Top 5 Weird Foods We Love + Blackberry Crisp

+ Blackberry Crisp

When you first land in a new place, the foods tend to be super exciting and all the things seem exciting to try. Eventually, the honeymoon phase ends and you begin to discover some of the weird foods in your new home. Some of the weird things you know you’ll want to avoid. Others become favorites! When it’s difficult to find foods similar to ones you’re used to, new favorites are a must.

A few years ago, I wrote a Top 10 Unique Foods list. It was fun to recall all the crazy things we’ve eaten over the years. In the comments, you all added your odd food experiences as well! Oh, the things we go through to save face in the cultures we serve.

This time, I want to highlight some foods that may be considered weird in my home culture, but that we have grown to love. My kids have spent their entire lives here, so they think most of these foods are completely normal, only to find out when they try to describe them to friends and family, they get all sorts of weird looks. Oh, the life of a TCK!

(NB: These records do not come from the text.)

Lemma update_absent (ts : list task) :
  hasId taskId ts = false -> map upd ts = ts.
Proof.
  induction ts as [|t ts IH]; simpl; [reflexivity|].
  intros H. apply orb_false_iff in H. destruct H as [Ht Hts].
  unfold upd at 1. rewrite Ht, (IH Hts). reflexivity.
Qed.

Hypothesis f_keeps_id : forall t, id (f t) = id t.

Lemma update_ids (ts : list task) : map id (map upd ts) = map id ts.
Proof.
  rewrite map_map. apply map_ext. intros t. unfold upd.
  destruct (id t =? taskId); [apply f_keeps_id | reflexivity].
Qed.

Lemma update_framed (same : task -> task -> Prop) (ts : list task) :
  (forall t, same t t) -> (forall t, same t (f t)) ->
  framed same taskId ts (map upd ts).
Proof.
  intros Hrefl Hf. unfold framed. split; [apply length_map|].
  split; [apply update_ids|].
  induction ts as [|t ts IH]; simpl; constructor; [|exact IH].
  unfold upd. destruct (id t =? taskId) eqn:E.
  - split; [apply Hf|]. intros Hne. apply Z.eqb_eq in E. contradiction.
  - split; [apply Hrefl | reflexivity].
Qed.
End UpdateById.

(** C9.  [toggleTask], [editTask], [updateTaskPriority] and
    [updateTaskDueDate] keep the length of the list, the ids and their
    order; they leave every task with another id as it is, and change in
    a task with the given id nothing but [completed], [text], [priority]
    and [dueDate] respectively. *)
Theorem updates_are_framed (taskId : Z) (newText : string) (newPriority : Priority)
    (newDate : Z) (ts : list task) :
  framed sameButCompleted taskId ts (fst (toggleTask taskId ts))
  /\ framed sameButText taskId ts (editTask taskId newText ts)
  /\ framed sameButPriority taskId ts (updateTaskPriority taskId newPriority ts)
  /\ framed sameButDueDate taskId ts (updateTaskDueDate taskId newDate ts).
Proof.
  split; [|split; [|split]].
  - apply (update_framed taskId (fun t => with_completed (negb (completed t)) t));
      intros t; repeat split.
  - apply (update_framed taskId (with_text newText)); intros t; repeat split.
  - apply (update_framed taskId (with_priority newPriority)); intros t; repeat split.
  - apply (update_framed taskId (with_dueDate (Some newDate))); intros t; repeat split.
Qed.
(** * Busyness monitor (src/sensor/main.py): model and properties

    A shallow embedding of the camera busyness monitor: the scoring
    function [BusynessEvaluator.calculate_busyness_score], the upload client
    [CloudflareUploader.upload_busyness_data] and the control flow of
    [BusynessMonitor] and [main].

    Conventions.
    - Python and NumPy floats are values of [pyfloat]: a finite float is the
      rational it denotes, next to the two infinities and NaN.  Arithmetic on
      finite values is exact; the rounding of binary64 is not modelled.
    - OpenCV, NumPy, the camera, the HTTP endpoint, the clock and [time.sleep]
      are the environment.  The image operations are the fields of the class
      [Vision]; the outcomes of the blocking calls of one cycle are a record
      [CycleEnv].
    - [except Exception] catches the errors of class [Exception] only; a
      [KeyboardInterrupt] passes through it.  The interrupt is delivered at
      the blocking calls: the read of a frame, the HTTP request and the
      sleep.
    - The continuous loop need not end: it is run on a number of turns
      ([fuel]), and a computation cut off by its fuel has no result. *)

From Stdlib Require Import ZArith QArith Qround Lqa Lia List Ascii PrimFloat.
From Stdlib Require SpecFloat FloatOps.
From stdpp Require Import gmap strings.
Import ListNotations.

Local Open Scope string_scope.
Local Open Scope Z_scope.

(** ** Exceptions and results *)

(** The two classes of exception the program distinguishes: subclasses of
    [Exception], with the text [str(e)], and [KeyboardInterrupt]. *)
Inductive exn : Type :=
| Exception (msg : string)
| KeyboardInterrupt.

(** Result of a library call that can only fail with an [Exception]. *)
Inductive outcome (A : Type) : Type :=
| Ret (a : A)
| Err (msg : string).
Arguments Ret {A} a.
Arguments Err {A} msg.

(** Result of a call that can also be interrupted. *)
Inductive result (A : Type) : Type :=
| Ok (a : A)
| Raise (e : exn).
Arguments Ok {A} a.
Arguments Raise {A} e.

Definition obind {A B : Type} (o : outcome A) (k : A -> outcome B) : outcome B :=
  match o with
  | Ret a => k a
  | Err msg => Err msg
  end.

Declare Scope outcome_scope.
Delimit Scope outcome_scope with outcome.
Notation "x <- c1 ;; c2" := (obind c1 (fun x => c2))
  (at level 100, c1 at next level, right associativity) : outcome_scope.

Definition lift {A : Type} (o : outcome A) : result A :=
  match o with
  | Ret a => Ok a
  | Err msg => Raise (Exception msg)
  end.

(** ** Floats *)

(** The signals and their weighted sum are computed on exact rationals, with
    the infinities and NaN: the rounding of each operation to binary64 is
    left out of [fadd] and [fmul].  The conversion of the combined value to
    the score, where the rounding decides the integer, is also modelled on
    binary64 numbers, in [Binary64] below. *)

Inductive pyfloat : Type :=
| Fin (q : Q)
| PInf
| NInf
| NaN.
(** * HomeschoolHub landing page: form validation and contact-form submission

    A shallow embedding of the validation utilities module
    ([sanitizeString], [validateEmail], [validatePhone], ...) and of the
    contact form module ([validationRules], [checkHoneypot], [validateForm],
    [handleFormSubmit]) together with the properties stated about them. *)

From Stdlib Require Import NArith Ascii String List Bool Lia.
From stdpp Require Import gmap list.

Local Open Scope N_scope.

(** ** JavaScript strings and values

    A JavaScript string is a sequence of UTF-16 code units; [length] is the
    [.length] property. *)

Abbreviation jsstring := (list N).

(** String literals of the source, written with their Basic Latin text. *)
Definition js (s : string) : jsstring :=
  map N_of_ascii (list_ascii_of_string s).

(** The values a caller can pass where the source expects a string. *)
Inductive jsvalue : Type :=
| JSUndefined
| JSNull
| JSBoolean (b : bool)
| JSNumber (n : Z)
| JSObject (ref : nat)
| JSString (s : jsstring).

Inductive jstype : Type :=
| TUndefined | TObject | TBoolean | TNumber | TString.

(** [typeof value] *)
Definition typeof (v : jsvalue) : jstype :=
  match v with
  | JSUndefined => TUndefined
  | JSNull => TObject
  | JSBoolean _ => TBoolean
  | JSNumber _ => TNumber
  | JSObject _ => TObject
  | JSString _ => TString
  end.

(** [typeof v === 'string'] *)
Definition isString (v : jsvalue) : bool :=
  match typeof v with TString => true | _ => false end.

(** ECMAScript WhiteSpace and LineTerminator code points: what
    [String.prototype.trim] removes and what the class [\s] matches. *)
Definition isWhiteSpace (c : N) : bool :=
  (c =? 0x09) || (c =? 0x0A) || (c =? 0x0B) || (c =? 0x0C) || (c =? 0x0D)
  || (c =? 0x20) || (c =? 0xA0) || (c =? 0x1680)
  || ((0x2000 <=? c) && (c <=? 0x200A))
  || (c =? 0x2028) || (c =? 0x2029) || (c =? 0x202F) || (c =? 0x205F)
  || (c =? 0x3000) || (c =? 0xFEFF).

(** The class [[\x00-\x1F\x7F]]. *)
Definition isControl (c : N) : bool :=
  (c <=? 0x1F) || (c =? 0x7F).

(** The class [\d]. *)
Definition isDigit (c : N) : bool :=
  (0x30 <=? c) && (c <=? 0x39).

Definition isUpper (c : N) : bool := (0x41 <=? c) && (c <=? 0x5A).
Definition isLower (c : N) : bool := (0x61 <=? c) && (c <=? 0x7A).
Definition isAlnum (c : N) : bool := isLower c || isUpper c || isDigit c.

Fixpoint trimStart (s : jsstring) : jsstring :=
  match s with
  | c :: s' => if isWhiteSpace c then trimStart s' else s
  | [] => []
  end.

Definition trimEnd (s : jsstring) : jsstring := rev (trimStart (rev s)).

(** [s.trim()] *)
Definition trim (s : jsstring) : jsstring := trimEnd (trimStart s).

(** [s.replace(/[\x00-\x1F\x7F]/g, '')] *)
Definition stripControl (s : jsstring) : jsstring :=
  List.filter (fun c => negb (isControl c)) s.

(** [s.split(sep)] for a one-character separator. *)
Fixpoint split (sep : N) (s : jsstring) : list jsstring :=
  match s with
  | [] => [[]]
  | c :: s' =>
      if c =? sep then [] :: split sep s'
      else match split sep s' with
           | p :: ps => (c :: p) :: ps
           | [] => [[c]]
           end
  end.
(** C10. In variant 1 [scanUploadDir] looks at the chosen files before
    it filters them by extension: a folder that holds files, none of
    them a .docx, passes the check, and the scan-upload request goes out
    with the whitelist entries and no file. *)
Theorem scanUploadDir_sends_without_docx :
  forall s : V1.state,
    V1.folderInput (V1.inp s) <> [] ->
    Forall (fun f => V1.is_docx f = false) (V1.folderInput (V1.inp s)) ->
    exists (s' : V1.state) (fd : list (string * form_value)),
      V1.scanUploadDir s
      = V1.Awaiting s' {| url := "/api/scan-upload"; body := FormBody fd |}
                    V1.KScanUploadDir
      /\ form_texts "whitelist[]" fd = V1.TITULOS_WHITELIST
      /\ form_files fd = [].
Proof.
  intros s Hne Hall. unfold V1.scanUploadDir.
  cbn [V1.inp V1.set_whitelist V1.setBadges V1.drawFilesTable
       V1.set_files_table V1.set_badge_archivos V1.set_lastSource
       V1.set_uploadToken].
  rewrite (filter_none _ _ Hall).
  destruct (V1.folderInput (V1.inp s)) as [|f fs]; [contradiction|].
  eexists. eexists. split; [reflexivity|]. split; reflexivity.
Qed.

Lemma scanUploadDir_sends_without_docx_witness :
  V1.folderInput (V1.inp Sample.s1) <> []
  /\ Forall (fun f => V1.is_docx f = false) (V1.folderInput (V1.inp Sample.s1))
  /\ exists (s' : V1.state) (fd : list (string * form_value)),
      V1.scanUploadDir Sample.s1
      = V1.Awaiting s' {| url := "/api/scan-upload"; body := FormBody fd |}
                    V1.KScanUploadDir
      /\ form_texts "whitelist[]" fd = V1.TITULOS_WHITELIST
      /\ form_files fd = [].
Proof.
  assert (N : V1.folderInput (V1.inp Sample.s1) <> []) by discriminate.
  assert (F : Forall (fun f => V1.is_docx f = false)
                     (V1.folderInput (V1.inp Sample.s1))).
  { repeat constructor. }
  split; [exact N|]. split; [exact F|].
  exact (scanUploadDir_sends_without_docx Sample.s1 N F).
Defined.

(** * Further properties *)

(** ** URI component coding *)

Lemma escape_tokens (a : ascii) (r : list ascii) :
  tokens (escape a ++ r)%list = cons (Esc (code a)) <$> tokens r.
Proof.
  destruct a as [[] [] [] [] [] [] [] []]; reflexivity.
Qed.

Lemma unreserved_tokens (a : ascii) (r : list ascii) :
  unreserved a = true -> tokens (a :: r) = cons (Raw a) <$> tokens r.
Proof.
  destruct a as [[] [] [] [] [] [] [] []]; intros H;
    try discriminate H; reflexivity.
Qed.

Lemma tokens_encode (l : list ascii) :
  tokens (flat_map encode_byte l) = Some (map token_of l).
Proof.
  induction l as [|a l IH]; [reflexivity|].
  cbn [flat_map map]. unfold token_of.
  replace (encode_byte a)
    with (if unreserved a then [a] else escape a) by reflexivity.
  destruct (unreserved a) eqn:U.
  - cbn [app]. rewrite (unreserved_tokens _ _ U), IH. reflexivity.
  - rewrite escape_tokens, IH. reflexivity.
Qed.

Lemma high_byte_escaped (a : ascii) :
  (code a <? 128)%N = false -> token_of a = Esc (code a).
Proof.
  destruct a as [[] [] [] [] [] [] [] []]; intros H;
    try discriminate H; reflexivity.
Qed.

Lemma continuation_high (c : N) :
  continuation c = true -> (c <? 128)%N = false.
Proof.
  unfold continuation. intros H. apply andb_true_iff in H as [H _].
  apply N.leb_le in H. apply N.ltb_ge. exact H.
Qed.

Lemma decode_low (a : ascii) (r : list token) :
  (code a <? 128)%N = true ->
  decode_tokens (token_of a :: r) = cons a <$> decode_tokens r.
Proof.
  intros H. unfold token_of. destruct (unreserved a); [reflexivity|].
  cbn [decode_tokens]. rewrite H. unfold code. rewrite ascii_N_embedding.
  reflexivity.
Qed.

Lemma valid2_high (b c : N) : valid2 b c = true -> (c <? 128)%N = false.
Proof.
  unfold valid2. intros H. apply andb_true_iff in H as [_ H].
  apply continuation_high. exact H.
Qed.

Lemma valid3_high (b c d : N) :
  valid3 b c d = true -> (c <? 128)%N = false /\ (d <? 128)%N = false.
Proof.
  unfold valid3, continuation. intros H.
  split; apply N.ltb_ge;
    repeat match goal with
           | H : _ && _ = true |- _ => apply andb_true_iff in H as [? ?]
           | H : _ || _ = true |- _ => apply orb_true_iff in H as [? | ?]
           | H : (_ <=? _)%N = true |- _ => apply N.leb_le in H
           | H : (_ =? _)%N = true |- _ => apply N.eqb_eq in H
           end; lia.
Qed.

Lemma valid4_high (b c d e : N) :
  valid4 b c d e = true ->
  (c <? 128)%N = false /\ (d <? 128)%N = false /\ (e <? 128)%N = false.
Proof.
  unfold valid4, continuation. intros H.
  repeat split; apply N.ltb_ge;
    repeat match goal with
           | H : _ && _ = true |- _ => apply andb_true_iff in H as [? ?]
           | H : _ || _ = true |- _ => apply orb_true_iff in H as [? | ?]
           | H : (_ <=? _)%N = true |- _ => apply N.leb_le in H
           | H : (_ =? _)%N = true |- _ => apply N.eqb_eq in H
           end; lia.
Qed.

Lemma decode_token_of (n : nat) (l : list ascii) :
  (length l <= n)%nat -> utf8 l = true ->
  decode_tokens (map token_of l) = Some l.
Proof.
  revert l. induction n as [|n IH]; intros [|a r] Hn Hu;
    try reflexivity; [simpl in Hn; lia|].
  cbn [utf8] in Hu. cbn [map]. simpl in Hn.
  destruct (code a <? 128)%N eqn:E1.
  { rewrite (decode_low _ _ E1), IH; [reflexivity | lia | exact Hu]. }
  rewrite (high_byte_escaped _ E1). cbn [decode_tokens]. rewrite E1.
  destruct (code a <? 224)%N eqn:E2.
  { destruct r as [|c r2]; [discriminate Hu|].
    apply andb_true_iff in Hu as [V Hu].
    cbn [map]. rewrite (high_byte_escaped c (valid2_high _ _ V)), V.
    simpl in Hn. rewrite IH; [|lia | exact Hu].
    unfold code. rewrite !ascii_N_embedding. reflexivity. }
  destruct (code a <? 240)%N eqn:E3.
  { destruct r as [|c [|d r3]]; try discriminate Hu.
    apply andb_true_iff in Hu as [V Hu].
    destruct (valid3_high _ _ _ V) as [Hc Hd].
    cbn [map]. rewrite (high_byte_escaped c Hc), (high_byte_escaped d Hd), V.
    simpl in Hn. rewrite IH; [|lia | exact Hu].
    unfold code. rewrite !ascii_N_embedding. reflexivity. }
  destruct r as [|c [|d [|e r4]]]; try discriminate Hu.
  apply andb_true_iff in Hu as [V Hu].
  destruct (valid4_high _ _ _ _ V) as (Hc & Hd & He).
  cbn [map].
  rewrite (high_byte_escaped c Hc), (high_byte_escaped d Hd),
    (high_byte_escaped e He), V.
  simpl in Hn. rewrite IH; [|lia | exact Hu].
  unfold code. rewrite !ascii_N_embedding. reflexivity.
Qed.

(** Decoding what was encoded gives the text back. *)
Lemma decode_encode (s : string) :
  well_formed s -> decodeURIComponent (encodeURIComponent s) = Some s.
Proof.
  unfold well_formed, decodeURIComponent, encodeURIComponent. intros H.
  rewrite list_ascii_of_string_of_list_ascii, tokens_encode.
  cbn [mbind option_bind].
  rewrite (decode_token_of _ _ (le_n _) H).
  cbn [fmap option_fmap option_map].
  rewrite string_of_list_ascii_of_string. reflexivity.
Qed.

(** ** When a merge goes out *)

Lemma not_invalid1 (s : V1.state) :
  ~ invalid1 s ->
  (negb (V1.use_all (V1.inp s))
   && is_empty (selected_values (V1.whitelist (V1.doc s)))) = false
  /\ match V1.lastSource (V1.mem s) with
     | V1.SrcFolder => String.eqb (trim (V1.folder (V1.inp s))) "" = false
     | V1.SrcUpload => truthy (V1.uploadToken (V1.mem s)) = true
     | V1.SrcUploadDir => truthy (V1.uploadDirToken (V1.mem s)) = true
     end.
Proof.
  unfold invalid1. intros H. split.
  - destruct (V1.use_all (V1.inp s)) eqn:U; [reflexivity|].
    destruct (selected_values (V1.whitelist (V1.doc s))) eqn:E;
      [|reflexivity].
    exfalso. apply H. left. split; reflexivity.
  - destruct (V1.lastSource (V1.mem s)) eqn:L.
    + destruct (String.eqb_spec (trim (V1.folder (V1.inp s))) "");
        [|reflexivity].
      exfalso. apply H. right. left. split; [reflexivity | assumption].
    + destruct (truthy (V1.uploadToken (V1.mem s))) eqn:T; [reflexivity|].
      exfalso. apply H. right. right. left. split; reflexivity.
    + destruct (truthy (V1.uploadDirToken (V1.mem s))) eqn:T; [reflexivity|].
      exfalso. apply H. right. right. right. split; reflexivity.
Qed.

Top 5 Weird Foods We Love:

  1. Bean Sprouts—Tiny bean sprouts mixed with vinegar is a common dish here. They’re crunchy and sour and a great balance when eating sweet or spicy foods. Our whole family gobbles them up, and we’ve even found ways to incorporate them into some of my cooking as well.
  2. Tofu—Tofu isn’t common in the States, but it’s a staple in our country of service. While the US only has one or two varieties, this country has so many varieties! Soft and jiggly, dried and flat, or fried and stinky. Because locals don’t eat a ton of meat, they rely on tofu, eggs and beans as their protein. If you ask my oldest son what his favorite local dish is, he’ll say, “band-aid tofu {dried and flat} with cucumbers.”
  3. Lotus Root—I didn’t even know what this was until someone ordered it for us at a restaurant, and it was delicious! The vegetable itself doesn’t have much flavor, but the texture is crunchy and can be prepared in many ways. One favorite is stir-fried with various spices and sauces, and another is served cold with rice stuffed in the tiny holes. Locals definitely know how to utilize all parts of the plant! Another favorite (although it leaves our breath stinky for days) is garlic shoots. Who even know garlic had another edible part?!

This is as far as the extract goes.